Les étudiants et les jeunes ont été appelés à manifester à Lyon ce mardi 16 mars 2021. Le cortège devait partir de la Manufacture des Tabacs en direction du rectorat de Lyon. La manifestation lyonnaise s'inscrivait dans le cadre d'un appel national. Elle a été marquée par une faible mobilisation.

Plusieurs organisations et syndicats étudiants ont lancé un appel à manifester ce mardi 16 mars 2021 dans tout le pays, un an après le début de la crise sanitaire Covid. La dizaine d'organisations syndicales et politiques de gauche (Unef, mouvements des jeunes communistes de France, jeunes insoumis, NPA jeunes, UNL, FIDL, MNL...) appellent les jeunes à se mobiliser "pour leur avenir". A Lyon, le rassemblement était prévu à partir de la mi-journée devant la manufacture des tabacs. Un cortège devait ensuite se rendre devant le rectorat. 

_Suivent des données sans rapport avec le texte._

Lemma reader_load_response (s : State) (i : nat) (data : Blob) :
  nth_error (readers (page s)) i = Some data ->
  response (this (step s (ReaderLoad i))) = Some (Base64 data).
Proof.
  intros H. unfold_handlers. rewrite H. split_cases; reflexivity.
Qed.


Lemma run_cons (s s' : State) (e : Event) (es : list Event) :
  run s (e :: es) = Some s' ->
  enabled s e = true /\ run (step s e) es = Some s'.
Proof.
  cbn [AudioResponse.run]. destruct (enabled s e); [auto|discriminate].
Qed.


(** C7: the chunk buffer is emptied by the start confirmation and by
    nothing else (any other task leaves it or appends to it), so after a
    re-record, whatever the earlier attempts [first] delivered, the buffer
    holds only what was delivered since the last start confirmation and the
    payload of the next stop is built from that alone. *)
Theorem rerecord_discards_prior_chunks
        (t0 : Z) (w0 : list byte) (first : list Event) (ts : Z)
        (mid : list Event) (s1 : State) :
  run (trial_start t0 w0) (first ++ RecorderStart ts :: mid) = Some s1 ->
  forallb (fun e => negb (is_start e)) mid = true ->
  listening (recorder s1) = true ->
  (forall s e, listening (recorder s) = true ->
               recorded_data_chunks (this (step s e)) =
               if is_start e then []
               else recorded_data_chunks (this s) ++ kept (fragments [e])) /\
  recorded_data_chunks (this s1) = kept (fragments mid) /\
  let s2 := step s1 RecorderStop in
  let i := List.length (readers (page s1)) in
  nth_error (readers (page s2)) i = Some (concat (kept (fragments mid))) /\
  response (this (step s2 (ReaderLoad i))) =
  Some (Base64 (concat (kept (fragments mid)))).
Proof.
  intros Hrun Hmid Hl.
  split; [intros s e; apply step_chunks|].
  rewrite run_app in Hrun.
  destruct (run (trial_start t0 w0) first) as [sa|] eqn:Hfirst; [|discriminate].
  apply run_cons in Hrun. destruct Hrun as [He0 Hrun].
  assert (Hla : listening (recorder sa) = true).
  { eapply step_listening, run_listening; eauto. }
  pose proof (run_chunks _ _ _ Hrun Hmid Hl) as Hch.
  rewrite (step_chunks sa (RecorderStart ts) Hla) in Hch. cbn in Hch.
  split; [exact Hch|].
  intros s2 i.
  assert (Hl1 : listening (recorder s2) = true).
  { unfold s2. unfold_handlers. cbn. rewrite Hl. cbn. exact Hl. }
  pose proof (stop_event_readers s1 Hl1) as Hrd.
  rewrite Hch in Hrd. fold s2 in Hrd.
  assert (Hnth : nth_error (readers (page s2)) i
                 = Some (concat (kept (fragments mid)))).
  { rewrite Hrd. unfold i. rewrite nth_error_app2 by lia.
    rewrite Nat.sub_diag. reflexivity. }
  split; [exact Hnth|].
  apply reader_load_response, Hnth.
Qed.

A Lyon, la mobilisation a été faible : environ 250 personnes ont défilé en milieu de journée, selon la préfecture.

Etudiants "fantômes" ou en grande précarité

Des étudiants fragilisés par la crise sanitaire Covid et de la crise économique. Une situation de grande précarité pour certains qui s'est aggravée depuis un an. Des étudiants à la peine faute de petits boulots qui leur permettaient jusque là d'assurer le quotidien. La situation de nombreux jeunes a plongé. Rien de nouveau sous le soleil... 

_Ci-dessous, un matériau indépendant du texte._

(** X5.  The handler answers 200 exactly when the embedding call and the chat
    completion both succeed, and then with the model's reply; otherwise it
    answers 500 with the fixed error body.  Whether Supabase answered plays
    no part. *)
Theorem api_search_status (question : string) (w : World vector) :
  (status (fst (api_search ext question w)) = 200%Z <->
   exists q message,
     embeddings_create ext question = Some q
     /\ chat_completions_create ext
          (chatMessages w
           ++ [user_message
                 (join chunk_separator
                    (map (@match_content)
                       (fst (matchEmbedding ext q (3 # 4) 5 w))))
                 question])%list = Some message
     /\ body (fst (api_search ext question w)) = ContentBody (content message))
  /\ (status (fst (api_search ext question w)) = 200%Z
      \/ fst (api_search ext question w) = error_500).
Proof.
  rewrite api_search_outcome.
  destruct (embeddings_create ext question) as [q|].
  - destruct (chat_completions_create ext _) as [message|] eqn:E.
    + split; [| now left]. split; [| reflexivity].
      intros _. exists q, message. now rewrite E.
    + split; [| now right]. split; [discriminate |].
      intros [q' [m' [Hq [Hm _]]]]. injection Hq as <-. congruence.
  - split; [| now right]. split; [discriminate |].
    intros [q' [m' [Hq _]]]. discriminate.
Qed.

(** X6.  When Supabase cannot be reached the request goes on without context:
    the failure is logged, the chat endpoint is sent the empty content, and
    the answer is whatever the model replies to that. *)
Theorem vector_store_outage_is_silent (query : string) (q : vector)
    (w : World vector) :
  supabase_reachable ext = false ->
  embeddings_create ext query = Some q ->
  let w' := snd (documentSemanticSearch ext query w) in
  In ErrorMatchingEmbedding (console_errors w')
  /\ chat_requests w'
     = (chat_requests w ++ [chatMessages w ++ [user_message "" query]])%list
  /\ fst (documentSemanticSearch ext query w)
     = Fulfilled (chat_completions_create ext
                    (chatMessages w ++ [user_message "" query])%list).
Proof.
  intros Hdown Hemb w'. subst w'.
  rewrite (documentSemanticSearch_embedded ext query w Hemb). cbn [fst snd].
  assert (Hm : matchEmbedding ext q (3 # 4) 5 w
               = ([], console_error ErrorMatchingEmbedding w)).
  { unfold matchEmbedding, rpc_match_real_estate. now rewrite Hdown. }
  rewrite Hm. cbn [fst snd map join].
  destruct (getChatCompletions_result ext "" query
              (console_error ErrorMatchingEmbedding w)) as [Hfst _].
  rewrite (getChatCompletions_request ext), Hfst. cbn [console_error chatMessages chat_requests].
  split; [| split; reflexivity].
  unfold getChatCompletions.
  destruct (chat_completions_create ext _); cbn;
    rewrite ?in_app_iff; simpl; tauto.
Qed.

(** *** Requests in sequence *)

(** What one request does to the world. *)
Lemma api_search_world (question : string) (w : World vector) :
  let w' := snd (api_search ext question w) in
  real_estate w' = real_estate w
  /\ real_estate_id_seq w' = real_estate_id_seq w
  /\ match embeddings_create ext question with
     | None =>
         chatMessages w' = chatMessages w
         /\ chat_requests w' = chat_requests w
     | Some q =>
         let u :=
           user_message
             (join chunk_separator
                (map (@match_content) (fst (matchEmbedding ext q (3 # 4) 5 w))))
             question in
         chat_requests w' = (chat_requests w ++ [chatMessages w ++ [u]])%list
         /\ chatMessages w'
            = ((chatMessages w ++ [u])
               ++ match chat_completions_create ext (chatMessages w ++ [u]) with
                  | Some message => [message]
                  | None => []
                  end)%list
     end.
Proof.
  unfold api_search, documentSemanticSearch, generateEmbedding,
    matchEmbedding, getChatCompletions.
  destruct (embeddings_create ext question) as [q|]; [| simpl; auto].
  destruct (rpc_match_real_estate ext w q (3 # 4) 5) as [data|err]; simpl;
    destruct (chat_completions_create ext _); simpl;
    rewrite ?app_nil_r; auto.
Qed.

Lemma serve_cons (question : string) (rest : list string) (w : World vector) :
  serve ext (question :: rest) w
  = (fst (api_search ext question w)
       :: fst (serve ext rest (snd (api_search ext question w))),
     snd (serve ext rest (snd (api_search ext question w)))).
Proof.
  simpl. destruct (api_search ext question w) as [r w1]. simpl.
  destruct (serve ext rest w1); reflexivity.
Qed.

Lemma api_search_headed (p : Message) (question : string) (w : World vector) :
  headed_by p w -> headed_by p (snd (api_search ext question w)).
Proof.
  intros [[rest Hc] Hr].
  destruct (api_search_world question w) as [_ [_ H]].
  destruct (embeddings_create ext question) as [q|].
  - destruct H as [Hreq Hchat]. split.
    + rewrite Hchat, Hc. simpl. eexists. reflexivity.
    + rewrite Hreq. apply Forall_app. split; [exact Hr |].
      constructor; [| constructor]. rewrite Hc. simpl. eexists. reflexivity.
  - destruct H as [Hchat Hreq]. split.
    + rewrite Hchat. now exists rest.
    + now rewrite Hreq.
Qed.

Lemma serve_headed (p : Message) (questions : list string) (w : World vector) :
  headed_by p w -> headed_by p (snd (serve ext questions w)).
Proof.
  revert w; induction questions as [|question rest IH]; intros w H.
  - exact H.
  - rewrite serve_cons. cbn [snd]. now apply IH, api_search_headed.
Qed.

(** X7.  However many requests the process has served since it was loaded, the
    system prompt is the first message of the conversation and of every
    request that was sent to the chat endpoint. *)
Theorem system_prompt_stays_first (questions : list string)
    (table : list (Row vector)) (seq : Z) :
  let w' := snd (serve ext questions (module_loaded table seq)) in
  (exists rest, chatMessages w' = systemPrompt :: rest)
  /\ Forall (fun sent => exists rest, sent = systemPrompt :: rest)
       (chat_requests w').
Proof.
  apply (serve_headed (p := systemPrompt)). split.
  - now exists [].
  - constructor.
Qed.

(** X8.  Serving requests never writes to the table: the rows and the id
    sequence are as before. *)
Theorem queries_leave_table_alone (questions : list string) (w : World vector) :
  real_estate (snd (serve ext questions w)) = real_estate w
  /\ real_estate_id_seq (snd (serve ext questions w)) = real_estate_id_seq w.
Proof.
  revert w; induction questions as [|question rest IH]; intros w.
  - now split.
  - rewrite serve_cons. cbn [snd].
    destruct (IH (snd (api_search ext question w))) as [-> ->].
    destruct (api_search_world question w) as [H1 [H2 _]]. now split.
Qed.

(** X9.  Every question gets one response; a question costs at most one request
    to the chat endpoint and adds at most two messages to the conversation. *)
Theorem serve_bounds (questions : list string) (w : World vector) :
  length (fst (serve ext questions w)) = length questions
  /\ (length (chat_requests (snd (serve ext questions w)))
      <= length (chat_requests w) + length questions)%nat
  /\ (length (chatMessages (snd (serve ext questions w)))
      <= length (chatMessages w) + 2 * length questions)%nat.
Proof.
  revert w; induction questions as [|question rest IH]; intros w.
  - simpl. lia.
  - rewrite serve_cons. cbn [fst snd length].
    destruct (IH (snd (api_search ext question w))) as [H1 [H2 H3]].
    destruct (api_search_world question w) as [_ [_ H]].
    destruct (embeddings_create ext question) as [q|].
    + destruct H as [Hreq Hchat].
      rewrite Hreq, length_app in H2. rewrite Hchat, !length_app in H3.
      cbn [length] in H2, H3.
      destruct (chat_completions_create ext _); cbn [length] in H3; lia.
    + destruct H as [Hchat Hreq]. rewrite Hreq in H2. rewrite Hchat in H3. lia.
Qed.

Si durant la crise sanitaire, de nombreuses initiatives ont vu le jour pour venir en aide aux étudiants, elles ont surtout mis en lumière la situation extrêmement fragile de cette partie de la population. Face à la détresse économique mais aussi psychologique des jeunes, le président de l'université Lyon 3 n'avait d'ailleurs pas hésité à parler le 11 janvier dernier d'"une urgence nationale qui implique une action de très grande ampleur." 

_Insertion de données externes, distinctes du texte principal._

(** * Attachment text extraction and code-language utilities

    A shallow embedding of the two helper modules of the chat example:

    - the attachment text extractor ([extractTextFromPDF],
      [processAttachments]), which decodes a PDF data URL and delegates to
      pdf.js;
    - the code-language utility (the [hljs.registerLanguage] table,
      [detectLanguage], [highlightCode]), which configures highlight.js.

    Both modules are TypeScript.  Their arguments are typed [any[]] and
    [string], so the embedding works over a small model of JavaScript
    values, and a function that can throw (or an async function whose
    promise can reject) returns a [Result].  The third-party libraries
    (pdf.js, highlight.js) and the platform function [atob] are not part
    of the modules; they are taken as interfaces.  A string is a sequence
    of 8-bit characters, which is what a binary string and a data URL
    are. *)

From Stdlib Require Import Ascii String DecimalString.
From stdpp Require Import gmap strings list.

Set Default Proof Using "Type".

(** ** Characters that cannot be written inside a literal *)

Definition LF : string := String "010"%char EmptyString.
Definition DQUOTE : string := String "034"%char EmptyString.

(** ** Exceptions and the error monad *)

(** A thrown value.  Everything the modules can catch is an [Error]
    object (a [TypeError] raised by the language itself, a [DOMException]
    raised by [atob], the exception classes of pdf.js and highlight.js);
    the handlers only ever read its [message]. *)
Record JsError := mkError { message : string }.

Inductive Result (A : Type) : Type :=
| Ok (a : A)
| Throw (e : JsError).
Arguments Ok {A} a.
Arguments Throw {A} e.

Definition bind {A B} (c : Result A) (k : A -> Result B) : Result B :=
  match c with
  | Ok a => k a
  | Throw e => Throw e
  end.

Notation "x <- c ;; k" := (bind c (fun x => k))
  (at level 100, c at next level, right associativity).

(** [try { body } catch (error) { handler }] *)
Definition try_catch {A} (body : Result A) (handler : JsError -> Result A) : Result A :=
  match body with
  | Ok a => Ok a
  | Throw e => handler e
  end.

(** [for (const x of l) { s = body(s, x) }]: the loop stops at the first
    iteration that throws. *)
Fixpoint for_of {A S} (l : list A) (body : S -> A -> Result S) (s : S) : Result S :=
  match l with
  | [] => Ok s
  | x :: rest => s' <- body s x ;; for_of rest body s'
  end.

Definition returns {A} (c : Result A) : Prop := exists a, c = Ok a.

Definition TypeError (msg : string) : JsError := mkError msg.

(** ** JavaScript values *)

(** The values a request body can carry, plus [undefined].  Numbers come
    in three kinds.  [JNum z] is the integer [z] of the safe range (below
    2^53 in absolute value), where JavaScript prints the decimal digits.
    [JDouble text] is any other number that is neither zero nor [NaN] (a
    fraction, an integer beyond the safe range, an infinity), given by
    the text JavaScript prints for it.  [JNaN] is kept apart because it
    is falsy.  [JObj] lists the own properties of a plain object. *)
#[warnings="-register-all"] Inductive JsValue : Type :=
| JUndefined
| JNull
| JBool (b : bool)
| JNaN
| JNum (z : Z)
| JDouble (text : string)
| JStr (s : string)
| JArr (elems : list JsValue)
| JObj (props : list (string * JsValue)).

(** ToBoolean: what [!v] and [a && v] test. *)
Definition truthy (v : JsValue) : bool :=
  match v with
  | JUndefined | JNull | JNaN => false
  | JBool b => b
  | JNum z => negb (z =? 0)%Z
  | JDouble _ => true
  | JStr s => negb (String.eqb s EmptyString)
  | JArr _ | JObj _ => true
  end.

(** [Array.isArray(v)] *)
Definition isArray (v : JsValue) : bool :=
  match v with
  | JArr _ => true
  | _ => false
  end.

(** The elements of an array ([[]] for anything else, which the callers
    exclude beforehand). *)
Definition elements_of (v : JsValue) : list JsValue :=
  match v with
  | JArr l => l
  | _ => []
  end.

(** [v === JStr s] *)
Definition strict_eq_string (v : JsValue) (s : string) : bool :=
  match v with
  | JStr t => String.eqb t s
  | _ => false
  end.

Fixpoint assoc (key : string) (props : list (string * JsValue)) : option JsValue :=
  match props with
  | [] => None
  | (k, v) :: rest => if String.eqb k key then Some v else assoc key rest
  end.

(** [v.key], for a key that no built-in prototype defines (this holds for
    [name], [contentType] and [url], the only keys the extractor reads):
    reading a property of [undefined] or [null] throws a [TypeError], a
    missing property reads as [undefined]. *)
Definition getProp (v : JsValue) (key : string) : Result JsValue :=
  match v with
  | JUndefined =>
      Throw (TypeError ("Cannot read properties of undefined (reading '" +:+ key +:+ "')"))
  | JNull =>
      Throw (TypeError ("Cannot read properties of null (reading '" +:+ key +:+ "')"))
  | JObj props => Ok (default JUndefined (assoc key props))
  | _ => Ok JUndefined
  end.

Definition showNat (n : nat) : string := NilZero.string_of_uint (Nat.to_uint n).
Definition showZ (z : Z) : string := NilZero.string_of_int (Z.to_int z).

(** ToString, as a template literal applies it to an interpolated value.
    An array prints its elements separated by commas, with [undefined]
    and [null] elements printed as nothing.  A plain object prints as
    [[object Object]] through [Object.prototype.toString]; an own
    [toString] property shadows that method and, being data, cannot be
    called, so the conversion throws. *)
Fixpoint ToString (v : JsValue) : Result string :=
  match v with
  | JUndefined => Ok "undefined"
  | JNull => Ok "null"
  | JBool true => Ok "true"
  | JBool false => Ok "false"
  | JNaN => Ok "NaN"
  | JNum z => Ok (showZ z)
  | JDouble text => Ok text
  | JStr s => Ok s
  | JArr elems =>
      (fix joinElems (l : list JsValue) : Result string :=
         match l with
         | [] => Ok EmptyString
         | x :: rest =>
             s <- match x with
                  | JUndefined | JNull => Ok EmptyString
                  | _ => ToString x
                  end ;;
             match rest with
             | [] => Ok s
             | _ :: _ => r <- joinElems rest ;; Ok (s +:+ "," +:+ r)
             end
         end) elems
  | JObj props =>
      match assoc "toString" props with
      | Some _ => Throw (TypeError "Cannot convert object to primitive value")
      | None => Ok "[object Object]"
      end
  end.

(** ** Strings *)

(** [s.split(sep)] for a one-character separator. *)
Fixpoint split (sep : ascii) (s : string) : list string :=
  match s with
  | EmptyString => [EmptyString]
  | String c rest =>
      if Ascii.eqb c sep then EmptyString :: split sep rest
      else match split sep rest with
           | [] => [String c EmptyString]
           | hd :: tl => String c hd :: tl
           end
  end.

(** [l.join(sep)]: the accumulator [R] receives the separator before
    every element but the first. *)
Fixpoint join_from (sep : string) (R : string) (k : nat) (l : list string) : string :=
  match l with
  | [] => R
  | x :: rest =>
      join_from sep ((if (k =? 0)%nat then R else R +:+ sep) +:+ x) (S k) rest
  end.

Definition join (sep : string) (l : list string) : string :=
  join_from sep EmptyString 0 l.

(** [s.toLowerCase()]: the letters A to Z are lowered, every other
    character of an 8-bit string is left as it is. *)
Definition lowerChar (c : ascii) : ascii :=
  let n := N_of_ascii c in
  if (65 <=? n)%N && (n <=? 90)%N then ascii_of_N (n + 32) else c.

Fixpoint toLowerCase (s : string) : string :=
  match s with
  | EmptyString => EmptyString
  | String c rest => String (lowerChar c) (toLowerCase rest)
  end.

(** [a[i]] on an array of strings: out of range reads as [undefined]. *)
Definition index_of (a : list string) (i : nat) : JsValue :=
  match a !! i with
  | Some s => JStr s
  | None => JUndefined
  end.

(** * The attachment text extractor *)

(** ** pdf.js and the platform, as the extractor uses them *)

(** One entry of [textContent.items]. *)
Record TextItem := { str : string }.

Record TextContent := { items : list TextItem }.

(** [page.getTextContent()], awaited. *)
Record PDFPageProxy := { getTextContent : Result TextContent }.

(** [pdf.numPages] and [pdf.getPage(i)], awaited. *)
Record PDFDocumentProxy := {
  numPages : nat;
  getPage : nat -> Result PDFPageProxy
}.

(** [atob] decodes a base64 string into a binary string, one character
    per byte, or throws; [getDocument] stands for
    [pdfjsLib.getDocument({ data }).promise], awaited. *)
Class PdfHost := {
  atob : string -> Result string;
  getDocument : list Byte.byte -> Result PDFDocumentProxy
}.

Section Extractor.
Context {host : PdfHost}.

(** [pdfDataUrl.split(',')]: only a string has the method. *)
Definition callSplit (pdfDataUrl : JsValue) : Result (list string) :=
  match pdfDataUrl with
  | JStr s => Ok (split ","%char s)
  | JUndefined => Throw (TypeError "Cannot read properties of undefined (reading 'split')")
  | JNull => Throw (TypeError "Cannot read properties of null (reading 'split')")
  | _ => Throw (TypeError "pdfDataUrl.split is not a function")
  end.

(** The [Uint8Array] filled with the character codes of the binary
    string. *)
Definition bytesOf (binaryString : string) : list Byte.byte :=
  list_byte_of_string binaryString.

(** The separator line and text appended for page [i]. *)
Definition pageBlock (i : nat) (textItems : string) : string :=
  LF +:+ "--- Page " +:+ showNat i +:+ " ---" +:+ LF +:+ textItems +:+ LF.

(** The body of the page loop. *)
Definition extractPage (pdf : PDFDocumentProxy) (fullText : string) (i : nat) : Result string :=
  page <- getPage pdf i ;;
  textContent <- getTextContent page ;;
  let textItems := join " " (map str (items textContent)) in
  Ok (fullText +:+ pageBlock i textItems).

(** What the [catch] clause returns. *)
Definition extractionFailure (error : JsError) : string :=
  "[Unable to extract PDF content. Error: " +:+ message error +:+ "]".

Definition extractTextFromPDF (pdfDataUrl : JsValue) : Result string :=
  try_catch
    (parts <- callSplit pdfDataUrl ;;
     let base64Data := index_of parts 1 in
     encoded <- ToString base64Data ;;
     binaryString <- atob encoded ;;
     let bytes := bytesOf binaryString in
     pdf <- getDocument bytes ;;
     for_of (seq 1 (numPages pdf)) (extractPage pdf) EmptyString)
    (fun error => Ok (extractionFailure error)).

(** The text appended for one PDF attachment. *)
Definition attachmentBlock (name pdfText : string) : string :=
  LF +:+ LF +:+ "Content from PDF file " +:+ DQUOTE +:+ name +:+ DQUOTE +:+ ":" +:+ LF
     +:+ pdfText +:+ LF +:+ LF.

(** The body of the attachment loop.  The two [console.log] calls write
    nothing into the result, but their arguments are evaluated, and
    reading a property can throw. *)
Definition processAttachment (extractedContent : string) (attachment : JsValue) : Result string :=
  _ <- getProp attachment "name" ;;
  _ <- getProp attachment "contentType" ;;
  contentType <- getProp attachment "contentType" ;;
  if strict_eq_string contentType "application/pdf" then
    url <- getProp attachment "url" ;;
    if truthy url then
      _ <- getProp attachment "name" ;;
      url <- getProp attachment "url" ;;
      pdfText <- extractTextFromPDF url ;;
      name <- getProp attachment "name" ;;
      name <- ToString name ;;
      Ok (extractedContent +:+ attachmentBlock name pdfText)
    else Ok extractedContent
  else Ok extractedContent.

Definition processAttachments (attachments : JsValue) : Result string :=
  if negb (truthy attachments) || negb (isArray attachments)
     || (length (elements_of attachments) =? 0)%nat
  then Ok EmptyString
  else for_of (elements_of attachments) processAttachment EmptyString.

End Extractor.

(** * The code-language utility *)

(** ** The grammars imported from [highlight.js/lib/languages/] *)

Module Languages.

Inductive Grammar : Set :=
| python | typescript | javascript | java | bash | shell | json | yaml
| xml | markdown | css | scss | sql | php | csharp | cpp | go | rust
| swift | kotlin | ruby | dart | diff | dockerfile | graphql | http | ini
| latex | objectivec | perl | plaintext | r | scala | powershell.

#[global] Instance Grammar_eq_dec : EqDecision Grammar.
Proof. solve_decision. Defined.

Le 21 janvier dernier, des centaines de jeunes avaient déjà défilé dans les rues de Lyon pour dénoncer leurs conditions de vie très précaire. Mais ils affimaient aussi haut et fort leur volonté de retourner sur les bancs de l'université. Ils se disaient alors "les oubliés de la crise Covid" et allaient jusqu'à se qualifier "d'étudiants fantômes". Qu'en est-il aujourd'hui ?

Force est de constater que plusieurs semaines après cette première mobilisation de l'année 2021, les étudiants semblent s'enliser. Si les universités ont opéré une réouverture timide, la situation économique des étudiants n'a guère évolué. Pour ceux qui ne sont pas retournés chez leurs parents, les difficultés pour manger, se loger ou se chauffer sont encore et toujours une réalité quotidienne. Alors les jeunes entendent mettre la pression, dénoncer une nouvelle fois la précarité et "demander des conditions de vie et d'études dignes". 

"Un droit à l'avenir"

Les jeunes n'en finissent pas de dénoncer des conditions de vie "sous le seuil de pauvreté" qui les obligent à se tourner vers des organismes de distribution d'aide alimentaire, "un système d’aides sociales défaillant" mais aussi "une baisse de la qualité des enseignements". Autant de sources de décrochage et de détresse. "Les cours à distance depuis près d’un an rendent impossible un bon apprentissage et viennent renforcer la sélection par l’échec déjà installée", déplorent les organisateurs dans un communiqué commun.

"Nous ne serons pas la génération sacrifiée : Exigeons un droit à l’avenir !", affirment les organisateurs de cette journée d'action du 16 mars, veille de la date anniversaire du premier confinement. Aujourd'hui, cette jeunesse descend dans la rue pour réclamer un plan d'urgence et des mesures.

Sur les réseaux sociaux, l'UNEF s'interroge et ironise : "le gouvernement pense que ses passages sur Twitch ou YouTube c'est suffisant pour répondre à nos préoccupations ? Pas du tout!". Accusateur le syndicat pointe du doigt la situation des étudiants et étudiantes qui "meurent de faim et d'angoisse".